Department Fabricating Machining Assembly Research Paper

Department Fabricating Machining Assembly Research Paper

“Blast it!” said David Wilson, president of Teledex Company.  “We’ve just lost the bid on the Koopers job by $2,000. It seems we’re  either too high to get the job or too low to make any money on half the  jobs we bid.”

Teledex Company manufactures products to customers’ specifications  and uses a job-order costing system. The company uses a plantwide  predetermined overhead rate based on direct labor cost to apply its  manufacturing overhead (assumed to be all fixed) to jobs. The following  estimates were made at the beginning of the year:

Department Fabricating Machining Assembly Total Plant   Manufacturing overhead $ 369,250 $ 422,000 $ 94,950 $ 886,200   Direct labor $ 211,000 $ 105,500 $ 316,500 $ 633,000

Permalink: https://collepals.com//department-fabri…y-research-paper/

Jobs require varying amounts of work in the three departments. The  Koopers job, for example, would have required manufacturing costs in the  three departments as follows:

Department       Fabricating Machining Assembly Total Plant   Direct materials $ 4,100   $ 400   $ 2,500   $ 7,000     Direct labor $ 5,000   $ 700   $ 7,300   $ 13,000     Manufacturing overhead   ?     ?     ?     ?

Required:

1. Using the company’s plantwide approach:

a. Compute the plantwide predetermined rate for the current year.

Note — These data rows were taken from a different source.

Definition start_ok (g : RandomWalkGenerator.t G) (q : Q) (stack : list byte) (d : disseminator L) (h : handler L) : Prop :=
  gen_inv symbols g /\ q_repr q [] /\ length stack = 10%nat /\ link_ok d /\ handler_ok h.

Lemma start_implements g q m0 stack d h : start_ok g q stack d h ->
  implements (start g q m0 stack d h c0) (idle (fun hdr => accepts hdr h) (settled h)).
Proof using Type. intros (? & ? & ? & ? & ?). split; simpl; try done; by apply topic_init_ok. Qed.

(** ** Getting everything to the client *)

Definition draining (l : label) : Prop :=
  match l with
  | Push | Pop | Publish _ _ _ | Poll => True
  | Receive i dup _ => i = 0%nat /\ dup = false
  | _ => False
  end.

(** What the network and the handler do of it. *)
Definition networking (l : label) : Prop :=
  match l with Poll => True | Receive i dup _ => i = 0%nat /\ dup = false | _ => False end.

(** What is left to do. *)
Definition backlog a : nat :=
  4 * length (option_list (making a)) + 3 * length (queued a) + 2 * length (option_list (held a)) + length (flying a).

Lemma draining_orderly l : draining l -> orderly l.
Proof using Type. by destruct l. Qed.

Lemma draining_makes_nothing cap l a a' : draining l -> channel_step symbols cap l a a' -> made a' = made a.
Proof using Type.
  intros Hl Hst. inversion Hst; subst; try done. unfold offer. by destruct (Fifo.push cap m (queued a)).
Qed.

Lemma publish_enabled c pad stack s a : label_ok (Publish c pad stack) -> implements s a -> held a <> None ->
  exists s', exec cbs (Publish c pad stack) s = Some s'.
Proof using All.
  intros [Hpad Hst] [Hg Ht Hd Hh Hmd Hmk Hq Hhd Hf Hs Hi Hqt Hms Hsh] Hn. simpl. unfold in_hand in Hhd.
  destruct (popped s); [|by rewrite <- Hhd in Hn].
  rewrite <- Hhd, app_assoc in Hms. apply Forall_app in Hms as [_ Hm]. apply Forall_cons in Hm as [(Hwf & _) _].
  pose proof (msg_wf_stamp c _ Hwf) as Hwf'. rewrite visit_spec by done.
  replace (header (msg s)) with (header (shipped (Ship (msg s) c pad))) by apply header_shipped.
  destruct (send_spec stack pad (shipped (Ship (msg s) c pad)) (publisher s)) as (d & Hsend & _); [done..|].
  unfold shipped in Hsend at 2. simpl in Hsend. rewrite Hsend. by eexists.
Qed.

Lemma pop_enabled s a : implements s a -> held a = None -> exists s', exec cbs Pop s = Some s'.
Proof using All.
  intros Him Hn. simpl. pose proof (im_held _ _ Him) as Hhd. rewrite Hn in Hhd. unfold in_hand in Hhd.
  destruct (popped s); [done|]. destruct (q_pop_refines _ _ (msg s) (im_queue _ _ Him)) as (q & -> & _).
  destruct (Fifo.pop (msg s) (queued a)) as [[b m] l]. by eexists.
Qed.

Lemma push_enabled s a : implements s a -> making a <> None -> exists s', exec cbs Push s = Some s'.
Proof using All.
  intros Him Hn. simpl. rewrite (im_making _ _ Him). destruct (making a) as [m|]; [|done]. simpl.
  destruct (q_push_refines _ _ m (im_queue _ _ Him)) as (q & -> & _). by eexists.
Qed.

(** One step that the threads can take decreases the backlog. *)
Lemma local_progress c pad stack s a : label_ok (Publish c pad stack) -> (0 < q_capacity)%nat ->
  implements s a -> held a <> None \/ queued a <> [] \/ making a <> None ->
  exists l s' a', draining l /\ label_ok l /\ exec cbs l s = Some s' /\ channel_step symbols q_capacity l a a' /\
    implements s' a' /\ (backlog a' < backlog a)%nat.
Proof using All.
  intros Hlab Hcap Him Hwork.
  assert (Hgo : forall l, draining l -> label_ok l -> (exists s', exec cbs l s = Some s') ->
    (forall a', channel_step symbols q_capacity l a a' -> (backlog a' < backlog a)%nat) ->
    exists l s' a', draining l /\ label_ok l /\ exec cbs l s = Some s' /\ channel_step symbols q_capacity l a a' /\
      implements s' a' /\ (backlog a' < backlog a)%nat).
  { intros l Hl Hok [s' He] Hdec. destruct (exec_implements l s s' a Hok Him He) as (a' & Hst & Hi').
    exists l, s', a'. split_and!; auto. }
  destruct (held a) as [m|] eqn:Eh; [|destruct (queued a) as [|m l] eqn:Eq].
  - apply (Hgo (Publish c pad stack)); [done..|by apply (publish_enabled _ _ _ s a); rewrite ?Eh|].
    intros a' Hst. inversion Hst; subst. unfold backlog. simpl. rewrite Eh, length_app. simpl. lia.
  - destruct (making a) as [m|] eqn:Em; [|by destruct Hwork as [?|[?|?]]].
    apply (Hgo Push); [done..|by apply (push_enabled s a); rewrite ?Em|].
    intros a' Hst. inversion Hst; subst. unfold backlog, offer, Fifo.push. simplify_eq. rewrite Eq, Em.
    rewrite decide_True by (simpl; lia). simpl. lia.
  - apply (Hgo Pop); [done..|by apply (pop_enabled s a)|].
    intros a' Hst. inversion Hst; subst; [|congruence].
    match goal with E : queued a = _ |- _ => rewrite Eq in E; injection E as <- <- end.
    unfold backlog. simpl. rewrite Eh, Eq. simpl. lia.
Qed.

b. Determine the amount of manufacturing overhead cost that would have been applied to the Koopers job.

2. Suppose that instead of using a plantwide predetermined overhead  rate, the company had used departmental predetermined overhead rates  based on direct labor cost. Under these conditions:

a.Compute the predetermined overhead rate for each department for the current year.

b. Determine the amount of manufacturing overhead cost that would have been applied to the Koopers job.

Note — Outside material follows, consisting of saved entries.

(* ===== verification/RingSystem.v ===== *)
(** The whole path once more, with the queues the program uses: the generator and
    the disseminator run [push] and [pop] of a wrapper over the accesses of the
    ring, with the stop request of the disseminator's thread. Every run is a run of
    [System.v] over a bounded list, so that the queue's calls are single steps on
    the ideal channel. *)

From S2P Require Import Prelude Types QueueConcepts CustomSpscQueue SpscConcurrency RingMachine WaitableRing SpinRing Threads BaseGenerator RandomWalkGenerator Calls Disseminator UdpFeedHandler ZmqFeedHandler Wire Links Channel System.
From stdpp Require Import options.

Module RingSystem.
Section Threads.
Context {L : Link} {M : RingMachine MarketDataMsg} {G : Type} `{RandomSource G} {C : Type}.
Context (cbs : IFeedHandler.callbacks C).

(** [pending] is [msg] of [generation_loop] until it is pushed; [msg] is that of
    [run_loop], which [pop] writes to; [exited] says that [run_loop] has ended. *)
Record state := State {
  generator : RandomWalkGenerator.t G;
  pending : option MarketDataMsg;
  queue : rm_state M;
  msg : MarketDataMsg;
  popped : bool;
  exited : bool;
  topic_buf : list byte;
  publisher : disseminator L;
  wire : list (parcel L);
  subscriber : handler L;
  client : C;
  generated : list MarketDataMsg;
}.

(** A call of [push] with the message that is pending, a step inside the queue, or
    any other step of the threads and the network. *)
Inductive label :=
  | CallPush
  | Queue (l : rm_label M)
  | Other (l : Channel.label).

Definition set_queue (p : option MarketDataMsg) (q : rm_state M) (m : MarketDataMsg) (b e : bool) (s : state) : state :=
  State (generator s) p q m b e (topic_buf s) (publisher s) (wire s) (subscriber s) (client s) (generated s).

(** What [item] holds after an access that led to the ring [r]: [pop] assigns it by
    the move. *)
Definition moved_to (a : SpscConcurrency.label MarketDataMsg) (r : SpscConcurrency.state MarketDataMsg)
    (item : MarketDataMsg) : MarketDataMsg :=
  match a, cons r with
  | CMove, CMoved _ x => x
  | _, _ => item
  end.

4. Assume that it is customary in the industry to bid jobs at 150% of  total manufacturing cost (direct materials, direct labor, and applied  overhead).

a.What was the company’s bid price on the Koopers job using a plantwide predetermined overhead rate?

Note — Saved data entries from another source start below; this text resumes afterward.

(* ===== verification/RingProgress.v ===== *)
(** Nothing gets stuck down to the accesses of the ring: from any point of an orderly
    run of [RingSystem.v], before stop is requested, the threads can bring every
    message to the client, with a queue that makes progress. *)

From S2P Require Import Prelude Types QueueConcepts CustomSpscQueue SpscConcurrency RingMachine WaitableRing SpinRing Threads BaseGenerator RandomWalkGenerator Calls Disseminator UdpFeedHandler ZmqFeedHandler Wire Links Channel System RingSystem.
From stdpp Require Import options.
Import RingSystem.

Section Progress.
Context {L : Link} `{LinkLaws L} {G : Type} `{RandomSourceLaws G} {C : Type} (Capacity : Z).
Context {M : RingMachine MarketDataMsg} `{Hlaws : !RingMachineLaws Capacity M} `{Hlive : !RingMachineLive M}.
Context `{Hring : !CustomSpscQueue.RingCapacity Capacity} (cbs : IFeedHandler.callbacks C) (c0 : C).
Context (symbols : list (list byte)).
Local Abbreviation cap := (Z.to_nat Capacity).
Local Abbreviation ring s := (rm_ring M (queue s)).
Local Abbreviation place s := (rm_phase M (queue s)).
Local Abbreviation channel_run := (steps (channel_step symbols cap)).
Implicit Types (s : RingSystem.state L M G C) (a : channel).

(** A state of the program that stands for [a], with a queue that can get on. *)
Record tracks s (m : MarketDataMsg) a : Prop := {
  tk_implements : implements cbs c0 symbols (coarse Capacity s m) a;
  tk_related : related Capacity s m;
  tk_live : rm_live (queue s);
  tk_ended : ended s;
  tk_running : rm_stopped M (queue s) = false;
}.

Lemma tracks_exited s m a : tracks s m a -> exited s = false.
Proof using Type.
  intros [_ _ _ [_ He] Hs]. destruct (exited s); [|done]. destruct He as (_ & _ & ?); [done|congruence].
Qed.

Lemma queue_live l s s' : rm_live (queue s) -> exec cbs l s = Some s' -> rm_live (queue s').
Proof using Type.
  intros Hl Hs. destruct l as [|l|l]; cbn [exec] in Hs.
  - apply bind_Some in Hs as (x & _ & (q & Hq & [= <-])%bind_Some). by eapply rm_live_step.
  - apply bind_Some in Hs as (q & Hq & Hs). assert (Hx : queue s' = q) by (unfold queue_step in Hs; by step_cases).
    rewrite Hx. by eapply rm_live_step.
  - assert (Hq : queue s' = queue s); [|by rewrite Hq].
    destruct l; try done; destruct (busy _ s); try done; by apply bind_Some in Hs as (t & _ & [= <-]).
Qed.

(** A step, while the queue is not stopped. *)
Lemma tracks_step l s s' m a : tracks s m a -> Forall (label_ok (L:=L)) (seen l) -> exec cbs l s = Some s' ->
  rm_stopped M (queue s') = false ->
  exists m' a', run (System.exec cbs) (seen l) (coarse Capacity s m) = Some (coarse Capacity s' m') /\
    channel_run (seen l) a a' /\ tracks s' m' a'.
Proof using All.
  intros [Him Hr Hl He Hs] Hlab Hex Hs'. destruct (step_seen Capacity cbs l s s' m Hr Hex) as (m' & Hr' & Hrun).
  destruct (run_implements cbs c0 symbols _ _ _ a Hlab Him Hrun) as (a' & Hst & Him').
  exists m', a'. split; [done|]. split; [exact Hst|]. split; try done; [by eapply queue_live|by eapply ended_step].
Qed.

(** The first steps of what is not over yet: they bring what is left down. *)
Definition effort s : nat := if popped s then 0 else S (rm_rank (queue s)).

Definition less s' a' s a : Prop :=
  (backlog a' < backlog a)%nat \/ backlog a' = backlog a /\ (effort s' < effort s)%nat.

Definition advances s a : Prop := exists ls s' m' a',
  Forall draining (ls ≫= seen) /\ Forall (label_ok (L:=L)) (ls ≫= seen) /\ run (exec cbs) ls s = Some s' /\
  channel_run (ls ≫= seen) a a' /\ tracks s' m' a' /\ less s' a' s a.

Lemma advances_step l s s' m a : tracks s m a -> Forall draining (seen l) -> Forall (label_ok (L:=L)) (seen l) ->
  exec cbs l s = Some s' -> rm_stopped M (queue s') = false ->
  (forall m' a', channel_run (seen l) a a' -> tracks s' m' a' -> less s' a' s a) -> advances s a.
Proof using All.
  intros Ht Hd Hlab He Hs Hless. destruct (tracks_step l s s' m a Ht Hlab He Hs) as (m' & a' & _ & Hst & Ht').
  assert (Hb : [l] ≫= seen = seen l) by apply app_nil_r.
  exists [l], s', m', a'. rewrite Hb. split_and!; try done; [simpl; by rewrite He|by eapply Hless].
Qed.

(** ** The disseminator and the network *)

Lemma other_enabled l s m t : related Capacity s m ->
  match l with Publish _ _ _ => popped s = true | Poll | Receive _ _ _ => True | _ => False end ->
  System.exec cbs l (coarse Capacity s m) = Some t ->
  exists s', exec cbs (Other l) s = Some s' /\ queue s' = queue s.
Proof using Type.
  intros Hr Hl Ht. destruct l as [| | |c pad stack|i dup clock| | | |]; try done; cbn [exec busy]; simpl in *.
  - rewrite Hl in *. simpl in Ht. rewrite (rl_msg _ _ _ Hr) in Ht by (by rewrite Hl).
    destruct (IDisseminator.visit c pad (msg s) (topic_buf s)) as [[m' topic] payload].
    destruct (link_send L stack topic payload (publisher s)); [|done]. by eexists.
  - apply bind_Some in Ht as (u & -> & Ht). simpl.
    apply bind_Some in Ht as ([h c] & -> & _). simpl. by eexists.
  - apply bind_Some in Ht as (h & -> & _). simpl. by eexists.
Qed.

b.What would the bid price have been if departmental predetermined overhead rates had been used to apply overhead cost?

“Blast it!” said David Wilson, president of Teledex Company.  “We’ve just lost the bid on the Koopers job by $2,000. It seems we’re  either too high to get the job or too low to make any money on half the  jobs we bid.”

Teledex Company manufactures products to customers’ specifications  and uses a job-order costing system. The company uses a plantwide  predetermined overhead rate based on direct labor cost to apply its  manufacturing overhead (assumed to be all fixed) to jobs. The following  estimates were made at the beginning of the year:

Department Fabricating Machining Assembly Total Plant   Manufacturing overhead $ 369,250 $ 422,000 $ 94,950 $ 886,200   Direct labor $ 211,000 $ 105,500 $ 316,500 $ 633,000

Permalink: https://collepals.com//department-fabri…y-research-paper/

Jobs require varying amounts of work in the three departments. The  Koopers job, for example, would have required manufacturing costs in the  three departments as follows:

Department       Fabricating Machining Assembly Total Plant   Direct materials $ 4,100   $ 400   $ 2,500   $ 7,000     Direct labor $ 5,000   $ 700   $ 7,300   $ 13,000     Manufacturing overhead   ?     ?     ?     ?

Required:

1. Using the company’s plantwide approach:

a. Compute the plantwide predetermined rate for the current year.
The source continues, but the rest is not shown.